(Provided material begins)

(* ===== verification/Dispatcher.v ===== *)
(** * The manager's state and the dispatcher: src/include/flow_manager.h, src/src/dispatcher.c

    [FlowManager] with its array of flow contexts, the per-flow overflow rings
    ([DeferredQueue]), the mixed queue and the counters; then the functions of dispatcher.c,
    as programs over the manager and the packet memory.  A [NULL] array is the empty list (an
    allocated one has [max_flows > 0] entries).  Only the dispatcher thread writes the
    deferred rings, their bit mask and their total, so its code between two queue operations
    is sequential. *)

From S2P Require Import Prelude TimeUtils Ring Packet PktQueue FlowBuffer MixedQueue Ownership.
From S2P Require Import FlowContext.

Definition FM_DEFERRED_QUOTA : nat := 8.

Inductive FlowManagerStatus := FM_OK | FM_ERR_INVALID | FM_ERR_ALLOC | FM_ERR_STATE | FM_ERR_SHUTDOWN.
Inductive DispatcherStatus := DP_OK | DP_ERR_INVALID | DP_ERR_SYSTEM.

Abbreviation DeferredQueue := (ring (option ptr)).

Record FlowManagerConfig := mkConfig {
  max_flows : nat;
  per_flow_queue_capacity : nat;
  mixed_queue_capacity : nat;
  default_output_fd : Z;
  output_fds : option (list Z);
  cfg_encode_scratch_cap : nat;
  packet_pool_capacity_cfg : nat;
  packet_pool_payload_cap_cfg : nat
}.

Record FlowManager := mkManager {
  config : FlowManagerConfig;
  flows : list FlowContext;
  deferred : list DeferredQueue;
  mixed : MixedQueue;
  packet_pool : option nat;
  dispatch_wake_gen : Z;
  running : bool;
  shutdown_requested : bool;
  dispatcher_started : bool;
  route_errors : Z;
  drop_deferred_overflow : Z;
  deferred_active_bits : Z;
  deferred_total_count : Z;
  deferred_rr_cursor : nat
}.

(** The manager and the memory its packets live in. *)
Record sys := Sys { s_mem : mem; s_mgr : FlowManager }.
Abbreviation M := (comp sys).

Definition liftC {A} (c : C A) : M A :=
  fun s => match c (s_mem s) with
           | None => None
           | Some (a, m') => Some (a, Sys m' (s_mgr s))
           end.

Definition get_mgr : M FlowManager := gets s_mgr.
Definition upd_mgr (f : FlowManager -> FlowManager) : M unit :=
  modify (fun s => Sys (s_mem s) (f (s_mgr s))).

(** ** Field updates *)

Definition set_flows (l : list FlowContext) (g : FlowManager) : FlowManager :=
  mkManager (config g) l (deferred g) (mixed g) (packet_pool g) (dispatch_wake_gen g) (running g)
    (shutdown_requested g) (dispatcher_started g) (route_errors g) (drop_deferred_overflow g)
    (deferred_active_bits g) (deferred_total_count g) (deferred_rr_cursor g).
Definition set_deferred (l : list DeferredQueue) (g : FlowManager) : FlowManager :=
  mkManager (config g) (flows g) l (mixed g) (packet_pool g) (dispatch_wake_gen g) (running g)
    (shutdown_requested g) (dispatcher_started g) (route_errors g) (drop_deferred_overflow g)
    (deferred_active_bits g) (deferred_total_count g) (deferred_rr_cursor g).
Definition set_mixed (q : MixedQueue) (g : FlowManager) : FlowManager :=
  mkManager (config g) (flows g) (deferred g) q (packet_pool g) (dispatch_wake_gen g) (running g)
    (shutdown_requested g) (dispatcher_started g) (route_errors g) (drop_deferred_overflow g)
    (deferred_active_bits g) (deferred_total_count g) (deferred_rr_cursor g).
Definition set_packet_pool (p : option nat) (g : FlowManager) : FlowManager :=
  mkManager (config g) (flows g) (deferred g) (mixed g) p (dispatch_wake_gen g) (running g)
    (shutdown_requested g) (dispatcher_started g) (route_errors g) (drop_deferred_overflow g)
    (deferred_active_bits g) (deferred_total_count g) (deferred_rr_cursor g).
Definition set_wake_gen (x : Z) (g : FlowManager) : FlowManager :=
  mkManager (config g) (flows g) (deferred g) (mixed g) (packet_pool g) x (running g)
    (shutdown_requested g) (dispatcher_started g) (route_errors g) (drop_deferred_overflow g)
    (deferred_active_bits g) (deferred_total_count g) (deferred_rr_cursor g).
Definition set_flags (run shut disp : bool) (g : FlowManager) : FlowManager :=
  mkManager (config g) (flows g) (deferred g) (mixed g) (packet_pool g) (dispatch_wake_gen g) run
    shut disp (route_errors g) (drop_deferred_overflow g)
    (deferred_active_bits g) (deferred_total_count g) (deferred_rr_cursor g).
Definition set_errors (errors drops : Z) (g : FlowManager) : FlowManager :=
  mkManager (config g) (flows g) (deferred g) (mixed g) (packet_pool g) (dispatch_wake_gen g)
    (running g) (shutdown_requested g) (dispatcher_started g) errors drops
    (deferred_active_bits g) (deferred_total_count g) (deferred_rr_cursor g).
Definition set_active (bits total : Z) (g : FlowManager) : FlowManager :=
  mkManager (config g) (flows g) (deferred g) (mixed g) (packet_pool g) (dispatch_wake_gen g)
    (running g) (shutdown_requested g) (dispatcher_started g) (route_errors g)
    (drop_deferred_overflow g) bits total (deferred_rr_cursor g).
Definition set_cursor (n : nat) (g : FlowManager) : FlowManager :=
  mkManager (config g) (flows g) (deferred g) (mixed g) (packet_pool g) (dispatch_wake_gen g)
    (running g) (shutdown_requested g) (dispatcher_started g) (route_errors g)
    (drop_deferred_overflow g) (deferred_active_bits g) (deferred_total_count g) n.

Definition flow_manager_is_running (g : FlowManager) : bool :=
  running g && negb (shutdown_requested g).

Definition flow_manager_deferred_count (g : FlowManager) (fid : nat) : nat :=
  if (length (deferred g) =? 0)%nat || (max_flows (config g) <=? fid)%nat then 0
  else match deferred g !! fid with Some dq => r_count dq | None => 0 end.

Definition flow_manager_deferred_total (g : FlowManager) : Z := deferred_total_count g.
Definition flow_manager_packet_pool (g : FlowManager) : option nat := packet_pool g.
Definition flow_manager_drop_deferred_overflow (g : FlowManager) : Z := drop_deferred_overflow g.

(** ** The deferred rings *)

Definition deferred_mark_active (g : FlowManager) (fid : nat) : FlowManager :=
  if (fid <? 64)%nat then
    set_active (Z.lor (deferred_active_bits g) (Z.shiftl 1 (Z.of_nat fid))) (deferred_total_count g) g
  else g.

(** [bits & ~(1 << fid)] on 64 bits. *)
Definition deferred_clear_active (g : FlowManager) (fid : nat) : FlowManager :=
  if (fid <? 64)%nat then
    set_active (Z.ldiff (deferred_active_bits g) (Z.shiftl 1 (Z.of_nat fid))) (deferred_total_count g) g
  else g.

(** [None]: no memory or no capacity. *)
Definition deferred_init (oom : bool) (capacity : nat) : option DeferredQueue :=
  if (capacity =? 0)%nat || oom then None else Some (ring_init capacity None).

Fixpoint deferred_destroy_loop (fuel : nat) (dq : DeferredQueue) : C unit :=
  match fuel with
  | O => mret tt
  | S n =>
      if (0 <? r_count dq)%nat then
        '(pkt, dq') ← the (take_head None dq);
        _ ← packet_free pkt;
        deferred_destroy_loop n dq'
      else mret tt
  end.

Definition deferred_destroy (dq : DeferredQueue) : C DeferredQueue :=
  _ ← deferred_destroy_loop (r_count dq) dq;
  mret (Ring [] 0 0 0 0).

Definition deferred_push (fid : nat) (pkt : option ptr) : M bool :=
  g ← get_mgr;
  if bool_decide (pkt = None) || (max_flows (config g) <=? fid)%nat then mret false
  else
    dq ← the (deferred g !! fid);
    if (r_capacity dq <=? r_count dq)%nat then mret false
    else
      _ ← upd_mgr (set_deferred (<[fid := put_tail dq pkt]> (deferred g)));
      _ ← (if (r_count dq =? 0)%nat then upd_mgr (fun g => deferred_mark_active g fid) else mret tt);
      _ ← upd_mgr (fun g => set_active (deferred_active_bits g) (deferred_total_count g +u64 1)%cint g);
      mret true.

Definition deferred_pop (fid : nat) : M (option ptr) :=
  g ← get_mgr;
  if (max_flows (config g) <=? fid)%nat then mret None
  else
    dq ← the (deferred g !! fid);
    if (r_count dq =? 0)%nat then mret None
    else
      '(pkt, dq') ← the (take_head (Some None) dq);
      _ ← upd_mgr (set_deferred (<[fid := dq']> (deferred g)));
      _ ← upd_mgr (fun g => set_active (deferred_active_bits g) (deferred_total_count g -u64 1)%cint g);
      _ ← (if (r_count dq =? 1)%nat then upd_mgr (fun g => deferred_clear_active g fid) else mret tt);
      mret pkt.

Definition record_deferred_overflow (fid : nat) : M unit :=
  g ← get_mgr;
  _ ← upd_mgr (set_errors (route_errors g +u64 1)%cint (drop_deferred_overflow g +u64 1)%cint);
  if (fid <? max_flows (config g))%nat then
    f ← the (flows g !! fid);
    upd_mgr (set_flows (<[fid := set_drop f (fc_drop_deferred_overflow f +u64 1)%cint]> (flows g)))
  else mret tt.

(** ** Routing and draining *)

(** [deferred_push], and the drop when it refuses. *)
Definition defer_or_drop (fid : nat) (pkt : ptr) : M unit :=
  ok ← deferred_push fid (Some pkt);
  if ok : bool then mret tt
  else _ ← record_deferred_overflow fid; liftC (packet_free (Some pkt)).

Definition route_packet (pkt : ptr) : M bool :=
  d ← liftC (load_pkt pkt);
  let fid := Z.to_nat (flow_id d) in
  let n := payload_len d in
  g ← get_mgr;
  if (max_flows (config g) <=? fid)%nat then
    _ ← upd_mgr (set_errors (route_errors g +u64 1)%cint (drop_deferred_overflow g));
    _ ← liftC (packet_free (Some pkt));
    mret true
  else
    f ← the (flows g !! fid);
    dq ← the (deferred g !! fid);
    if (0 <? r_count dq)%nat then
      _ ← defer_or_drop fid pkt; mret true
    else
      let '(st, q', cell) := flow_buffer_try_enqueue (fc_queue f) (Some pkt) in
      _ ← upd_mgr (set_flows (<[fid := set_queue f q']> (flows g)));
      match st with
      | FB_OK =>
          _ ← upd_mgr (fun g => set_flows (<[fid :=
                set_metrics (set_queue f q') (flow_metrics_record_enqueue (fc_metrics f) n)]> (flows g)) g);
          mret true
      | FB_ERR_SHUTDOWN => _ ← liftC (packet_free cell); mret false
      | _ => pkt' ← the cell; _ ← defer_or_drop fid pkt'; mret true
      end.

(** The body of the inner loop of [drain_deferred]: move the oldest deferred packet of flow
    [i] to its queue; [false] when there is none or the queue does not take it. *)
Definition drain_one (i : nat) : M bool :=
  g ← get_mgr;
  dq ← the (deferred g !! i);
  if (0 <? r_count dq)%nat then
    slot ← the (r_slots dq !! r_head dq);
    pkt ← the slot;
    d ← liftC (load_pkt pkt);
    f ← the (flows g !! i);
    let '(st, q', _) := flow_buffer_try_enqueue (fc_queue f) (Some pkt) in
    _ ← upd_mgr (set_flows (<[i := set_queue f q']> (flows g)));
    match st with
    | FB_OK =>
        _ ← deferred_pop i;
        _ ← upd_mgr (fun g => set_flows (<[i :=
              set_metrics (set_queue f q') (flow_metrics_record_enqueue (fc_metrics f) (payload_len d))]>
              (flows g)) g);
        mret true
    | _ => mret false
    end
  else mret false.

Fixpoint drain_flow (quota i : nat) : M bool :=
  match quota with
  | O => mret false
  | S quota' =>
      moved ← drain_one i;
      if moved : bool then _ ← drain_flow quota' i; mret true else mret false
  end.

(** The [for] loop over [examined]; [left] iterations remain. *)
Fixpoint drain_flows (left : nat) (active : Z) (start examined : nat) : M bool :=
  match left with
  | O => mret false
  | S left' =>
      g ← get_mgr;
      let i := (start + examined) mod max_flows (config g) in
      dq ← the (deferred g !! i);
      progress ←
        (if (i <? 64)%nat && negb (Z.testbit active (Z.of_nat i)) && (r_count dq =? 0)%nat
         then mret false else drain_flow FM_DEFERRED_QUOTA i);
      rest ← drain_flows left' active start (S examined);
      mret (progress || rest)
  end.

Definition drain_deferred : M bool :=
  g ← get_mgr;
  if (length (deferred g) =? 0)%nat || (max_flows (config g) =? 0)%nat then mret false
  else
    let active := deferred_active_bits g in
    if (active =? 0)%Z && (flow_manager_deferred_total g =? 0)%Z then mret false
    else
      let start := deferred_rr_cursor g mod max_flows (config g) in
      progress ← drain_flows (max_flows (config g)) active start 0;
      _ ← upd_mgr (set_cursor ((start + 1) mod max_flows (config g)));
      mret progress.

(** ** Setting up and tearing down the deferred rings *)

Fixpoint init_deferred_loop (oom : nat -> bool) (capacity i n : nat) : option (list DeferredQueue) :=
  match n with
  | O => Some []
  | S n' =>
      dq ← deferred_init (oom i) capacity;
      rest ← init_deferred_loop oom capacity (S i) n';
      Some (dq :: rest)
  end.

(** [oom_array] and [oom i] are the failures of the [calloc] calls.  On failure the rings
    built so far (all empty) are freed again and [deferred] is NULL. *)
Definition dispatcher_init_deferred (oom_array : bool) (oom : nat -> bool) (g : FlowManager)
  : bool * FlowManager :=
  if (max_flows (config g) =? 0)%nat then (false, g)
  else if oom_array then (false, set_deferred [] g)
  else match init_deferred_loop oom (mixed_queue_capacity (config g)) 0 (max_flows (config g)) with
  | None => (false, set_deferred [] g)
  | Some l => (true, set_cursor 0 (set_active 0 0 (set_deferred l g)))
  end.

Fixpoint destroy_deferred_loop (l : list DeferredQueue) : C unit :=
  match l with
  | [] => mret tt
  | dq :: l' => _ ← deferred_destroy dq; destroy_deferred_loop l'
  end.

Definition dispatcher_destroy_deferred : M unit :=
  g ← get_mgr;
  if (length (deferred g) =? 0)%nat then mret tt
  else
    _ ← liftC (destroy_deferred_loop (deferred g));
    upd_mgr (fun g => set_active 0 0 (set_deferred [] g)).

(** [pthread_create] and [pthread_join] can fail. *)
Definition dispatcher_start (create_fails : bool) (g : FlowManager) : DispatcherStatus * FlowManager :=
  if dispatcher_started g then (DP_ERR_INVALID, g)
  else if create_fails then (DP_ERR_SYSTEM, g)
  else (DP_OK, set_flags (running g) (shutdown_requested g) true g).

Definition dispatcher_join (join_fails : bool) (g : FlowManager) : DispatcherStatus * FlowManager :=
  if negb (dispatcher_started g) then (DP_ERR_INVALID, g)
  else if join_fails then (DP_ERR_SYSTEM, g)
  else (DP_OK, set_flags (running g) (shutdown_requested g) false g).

(Provided material ends)

--- What is required ---
Take exactly the lines from the one containing "if (length (deferred g) =? 0)%nat || (max_flows (config g) =?" through the one containing "[] => mret tt" in the data above, and output them with nothing added.

--- Written reply ---
  if (length (deferred g) =? 0)%nat || (max_flows (config g) =? 0)%nat then mret false
  else
    let active := deferred_active_bits g in
    if (active =? 0)%Z && (flow_manager_deferred_total g =? 0)%Z then mret false
    else
      let start := deferred_rr_cursor g mod max_flows (config g) in
      progress ← drain_flows (max_flows (config g)) active start 0;
      _ ← upd_mgr (set_cursor ((start + 1) mod max_flows (config g)));
      mret progress.

(** ** Setting up and tearing down the deferred rings *)

Fixpoint init_deferred_loop (oom : nat -> bool) (capacity i n : nat) : option (list DeferredQueue) :=
  match n with
  | O => Some []
  | S n' =>
      dq ← deferred_init (oom i) capacity;
      rest ← init_deferred_loop oom capacity (S i) n';
      Some (dq :: rest)
  end.

(** [oom_array] and [oom i] are the failures of the [calloc] calls.  On failure the rings
    built so far (all empty) are freed again and [deferred] is NULL. *)
Definition dispatcher_init_deferred (oom_array : bool) (oom : nat -> bool) (g : FlowManager)
  : bool * FlowManager :=
  if (max_flows (config g) =? 0)%nat then (false, g)
  else if oom_array then (false, set_deferred [] g)
  else match init_deferred_loop oom (mixed_queue_capacity (config g)) 0 (max_flows (config g)) with
  | None => (false, set_deferred [] g)
  | Some l => (true, set_cursor 0 (set_active 0 0 (set_deferred l g)))
  end.

Fixpoint destroy_deferred_loop (l : list DeferredQueue) : C unit :=
  match l with
  | [] => mret tt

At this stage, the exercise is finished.